To account for the reduced number of mitotic cells imaged in the aurora B mutant embryo, the ratio of mitotic cells to the number of cells imaged was calculated, suggesting that there is not a lower number of cells going through mitosis in the aurora B mutant embryos, but, rather, a fewer number of total cells being imaged. To quantify mitotic duration, the number of time intervals that take up one cell division are multiplied by the interval of time between each Z-stack. As revealed in this graph, the average AB wild-type division time is 25 minutes, and 58 minutes for the aurora B mutant.
As seen in wild-type embryos, each mitotic phase can be distinguished. However, mitotic defects are observed in the aurora B mutant embryo, which include mitotic arrest and filed cytokinesis, resulting in a binucleated cell, and subsequent formation of micronuclei, which support the increased division time measured in this mutant. Once mastered, this technique can be done in one hour, from screening embryos to setting up the confocal microscope parameters.

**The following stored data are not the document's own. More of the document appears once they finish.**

(** * MyNoteTaking: the note model, the tag codec and the request handlers

    A shallow embedding of [src/models/note.py], [src/routes/note.py] and
    [src/llm.py], with the fragments of the Python runtime they lean on
    (truthiness, [str] methods, [json.loads], [json.dumps], one regular
    expression), followed by the properties of the handlers. *)

From Stdlib Require Import ZArith NArith String Ascii List Lia Bool.
From stdpp Require Import base option list gmap sorting.
Import ListNotations.
(** What [Find] returns for a scan. *)
Definition Find_scan (res : result error selected) : find_result :=
  match res with
  | Err ErrNoRows => (None, false, None)
  | Err e => (None, false, Some e)
  | Ok (id, name, unique, defaultsString) =>
      if Valid defaultsString then
        match json_unmarshal (NString defaultsString) with
        | Err msg => (None, false, Some (ErrUnmarshal msg))
        | Ok defaults =>
            (Some {| ID := id; UsedName := name;
                     UniqueVersionHistory := unique;
                     Defaults := defaults |}, true, None)
        end
      else
        (Some {| ID := id; UsedName := name;
                 UniqueVersionHistory := unique;
                 Defaults := nilSource |}, true, None)
  end.

(** The three shapes of what [Find] returns. *)
Inductive Find_shape : result error selected -> find_result -> Prop :=
| Find_absent_shape :
    Find_shape (Err ErrNoRows) (None, false, None)
| Find_error_shape (res : result error selected) (e : error) :
    Find_shape res (None, false, Some e)
| Find_found_shape (id : Z) (name : string) (unique : bool)
    (ds : NullString) (d : Source) :
    Find_shape (Ok (id, name, unique, ds))
      (Some {| ID := id; UsedName := name; UniqueVersionHistory := unique;
               Defaults := d |}, true, None).

Definition Find (brt : BaseResourceType) : prog find_result :=
  Select (selector brt) (fun res => Ret (Find_scan res)).

(** What [create] returns for a scan. *)
Definition create_scan (brt : BaseResourceType)
    (res : result error returned) : create_result :=
  match res with
  | Err e => (None, Some e)
  | Ok (id, savedUnique) =>
      (Some {| ID := id; UsedName := Name brt;
               UniqueVersionHistory := savedUnique;
               Defaults := nilSource |}, None)
  end.

Definition create (brt : BaseResourceType) (unique : bool)
  : prog create_result :=
  Upsert (Name brt) unique (fun res => Ret (create_scan brt res)).
(** * Lineup optimizer: formation legality, player status and swap planning

    A shallow embedding of [fantrax_extensions/lineup_optimizer/optimizer.py].

    Conventions of the embedding.
    - Python [int] is [Z] (unbounded).
    - A timezone-aware [datetime] is the number of microseconds since the
      epoch, a [Z]; a [timedelta] is a difference of two such numbers.
      [timedelta.total_seconds()] is the exact quotient of the microsecond
      count by 10^6, so comparing it with 7200 is comparing the microsecond
      count with 7200 * 10^6.
    - [Optional[T]] is [option T]; a tri-state boolean is [option bool].
    - The status dictionary [player_statuses] is a [gmap string PlayerStatus].
    - A Python exception is a value of [exn]; code that can raise lives in
      the [result] monad, code that also mutates [self] in the monad [M]. *)

From stdpp Require Import gmap strings list pretty.
From Stdlib Require Import ZArith Lia Ascii.

Local Open Scope string_scope.
Local Open Scope Z_scope.

(** ** Formation *)

Record Formation := mkFormation {
  gk : Z;
  def_ : Z;
  mid : Z;
  fwd : Z
}.

Module FormationM.

(** [Formation.is_legal]: 11 players, one goalkeeper, 3-5 defenders,
    2-5 midfielders, 1-3 forwards. *)
Definition is_legal (self : Formation) : bool :=
  let total_players := gk self + def_ self + mid self + fwd self in
  (total_players =? 11) &&
  (gk self =? 1) &&
  ((3 <=? def_ self) && (def_ self <=? 5)) &&
  ((2 <=? mid self) && (mid self <=? 5)) &&
  ((1 <=? fwd self) && (fwd self <=? 3)).

(** [Formation.__str__]: the four counts joined by dashes. *)
Definition to_str (self : Formation) : string :=
  pretty (gk self) +:+ "-" +:+ pretty (def_ self) +:+ "-" +:+
  pretty (mid self) +:+ "-" +:+ pretty (fwd self).

End FormationM.

(** ** PlayerStatus *)

(** Microseconds in the units the source uses. *)
Definition seconds (n : Z) : Z := n * 1000000.
Definition minutes (n : Z) : Z := seconds (60 * n).

Record PlayerStatus := mkPlayerStatus {
  is_starting : option bool;
  is_benched : option bool;
  game_time : option Z;
  is_locked : bool;
  opponent : option string
}.

#[global] Instance PlayerStatus_eq_dec : EqDecision PlayerStatus.
Proof. solve_decision. Defined.

Module PlayerStatusM.

(** [PlayerStatus.is_confirmed_not_starting] *)
Definition is_confirmed_not_starting (self : PlayerStatus) : bool :=
  match is_starting self with
  | Some b => negb b
  | None => false
  end
  ||
  match is_benched self with
  | Some b => b
  | None => false
  end.

(** [PlayerStatus.is_game_soon]: a [datetime] is always truthy, so
    [not self.game_time] holds exactly when it is [None]. *)
Definition is_game_soon (self : PlayerStatus) (current_time : Z) : bool :=
  match game_time self with
  | None => false
  | Some gt =>
      let time_until_game := gt - current_time in
      time_until_game <=? seconds 7200
  end.

End PlayerStatusM.

(** ** Exceptions *)

Inductive exn :=
| KeyError (key : string)
| IndexError (msg : string)
| AttributeError (msg : string)
| ValueError (msg : string)
| RequestException (msg : string).
(** * Quaternion arithmetic and quaternion based 3D rotation

    A shallow embedding of [quaternion.py], [rotation.py] and
    [instance_checker.py], and the properties of the specification proved
    (or refuted) on it.

    The sources are Python 2: the test drivers start with
    [from __future__ import print_function], the expected output of
    [quaternion_test.py] is written with the twelve significant digits of
    Python 2's [str] on floats, and the body of [getScalar] in
    [quaternion.py] is indented with a tab on its first line and with
    spaces on its second, which Python 3 refuses ([TabError]).  No module
    imports [division] from [__future__], so [/] between two [int]s is
    floor division.

    Modelling choices:
    - a Python number is an [int] or a [float].  Floats are idealised as the
      real numbers of the Standard Library (no rounding, no overflow, no
      NaN) and ints as unbounded integers (the [int]/[long] split of
      Python 2 is not represented).  Which operation an operator performs
      still depends on the operand types, as in Python;
    - objects live in a store ([gmap] from locations to objects); a
      reference is a location, so mutation through an alias is visible
      through every alias.  An object is a record of its attributes; an
      attribute that has never been assigned is [None] and reading it
      raises [AttributeError];
    - a computation takes the store and returns a value or a raised
      exception together with the store it leaves behind: the effects of a
      call that raises stay visible. *)

From Stdlib Require Import Reals Lra Lia ZArith Ascii String.
From stdpp Require Import base option gmap strings.

(** ** Python values, exceptions and the store *)

Module Py.

(** Numbers: [int] and [float]. *)
Inductive num :=
| PInt (n : Z)
| PFloat (r : R).

(** The real number a Python number denotes. *)
Definition val (a : num) : R :=
  match a with
  | PInt n => IZR n
  | PFloat r => r
  end.

(** [a + b], [a - b], [a * b]: integer arithmetic on two ints, float
    arithmetic as soon as one operand is a float. *)
Definition add (a b : num) : num :=
  match a, b with
  | PInt m, PInt n => PInt (m + n)
  | _, _ => PFloat (val a + val b)
  end.

Definition sub (a b : num) : num :=
  match a, b with
  | PInt m, PInt n => PInt (m - n)
  | _, _ => PFloat (val a - val b)
  end.

Definition mul (a b : num) : num :=
  match a, b with
  | PInt m, PInt n => PInt (m * n)
  | _, _ => PFloat (val a * val b)
  end.

(** Unary minus. *)
Definition neg (a : num) : num :=
  match a with
  | PInt n => PInt (- n)
  | PFloat r => PFloat (- r)
  end.

(** [a < b]; Python compares an int with a float by value. *)
Definition ltb (a b : num) : bool :=
  if Rlt_dec (val a) (val b) then true else false.

(** Modelled from the spec: [exception.IException], the base class of
    [QuaternionException], [PointException] and [RotationException], whose
    module is not among the sources.  Section 7 of the specification
    describes the failures as signalled errors carrying a descriptive
    message: an exception is its class and its message.  The other
    constructors are the built-in exceptions the interpreter raises. *)
Inductive exn :=
| QuaternionException (msg : string)
| PointException (msg : string)
| RotationException (msg : string)
| ZeroDivisionError
| ValueError
| TypeError
| AttributeError.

While attempting this procedure, it's important to remember the context of the experiment at hand, as it pertains to the region of interest, time duration, time interval, and Z-depth. This will help maximize efficiency, as well as prevent photobleaching and phototoxicity. Following this procedure, other methods, like chromosome spreads, can be performed to answer additional questions about the cause of mitotic defects observed, or use of a drug treatment to determine the effects on mitotic progression, duration, or cell fate.
After its development, this technique paved the way for researchers in the field of biology to explore mitosis in the context of developmental and cancer biology using zebrafish. After watching this video, you should have a good understanding of how to embed zebrafish embryos, capture live imaging of mitosis, and analyze mitotic frequency, duration, and cell fate. Don't forget that working with high-powered lasers and fluorescent light can be detrimental to the eyes, and precautions, such as avoiding direct eye contact with the lasers, should always be taken while performing this procedure.